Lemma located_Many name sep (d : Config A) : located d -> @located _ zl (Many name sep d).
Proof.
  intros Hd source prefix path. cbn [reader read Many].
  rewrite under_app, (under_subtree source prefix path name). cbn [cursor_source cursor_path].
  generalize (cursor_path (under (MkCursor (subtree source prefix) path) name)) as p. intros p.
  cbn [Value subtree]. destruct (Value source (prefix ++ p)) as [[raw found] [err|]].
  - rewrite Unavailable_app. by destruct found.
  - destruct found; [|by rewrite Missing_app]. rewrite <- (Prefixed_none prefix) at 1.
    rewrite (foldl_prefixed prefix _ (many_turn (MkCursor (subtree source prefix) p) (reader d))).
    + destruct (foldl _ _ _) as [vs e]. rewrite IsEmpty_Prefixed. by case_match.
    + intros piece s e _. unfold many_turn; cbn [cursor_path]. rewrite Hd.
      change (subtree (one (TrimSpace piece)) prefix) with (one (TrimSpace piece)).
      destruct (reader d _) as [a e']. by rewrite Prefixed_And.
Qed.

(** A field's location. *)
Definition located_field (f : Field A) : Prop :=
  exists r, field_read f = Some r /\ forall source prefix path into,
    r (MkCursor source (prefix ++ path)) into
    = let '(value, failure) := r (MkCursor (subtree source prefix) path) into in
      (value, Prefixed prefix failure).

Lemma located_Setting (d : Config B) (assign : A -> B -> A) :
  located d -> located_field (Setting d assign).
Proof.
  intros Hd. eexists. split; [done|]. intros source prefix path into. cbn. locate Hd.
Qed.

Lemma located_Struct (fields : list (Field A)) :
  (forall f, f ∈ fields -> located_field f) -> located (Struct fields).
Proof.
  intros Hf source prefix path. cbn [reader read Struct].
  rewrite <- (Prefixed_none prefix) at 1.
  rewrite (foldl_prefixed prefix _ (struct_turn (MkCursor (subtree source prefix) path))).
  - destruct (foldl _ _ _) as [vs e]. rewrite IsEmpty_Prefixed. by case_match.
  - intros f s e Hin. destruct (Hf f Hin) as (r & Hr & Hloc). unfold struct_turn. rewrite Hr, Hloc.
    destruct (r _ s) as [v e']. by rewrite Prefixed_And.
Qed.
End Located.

TASK BRIEF: Look through the material above. Copy each line where the word "found" appears.

OUTPUT BELOW:
  cbn [Value subtree]. destruct (Value source (prefix ++ p)) as [[raw found] [err|]].
  - rewrite Unavailable_app. by destruct found.
  - destruct found; [|by rewrite Missing_app]. rewrite <- (Prefixed_none prefix) at 1.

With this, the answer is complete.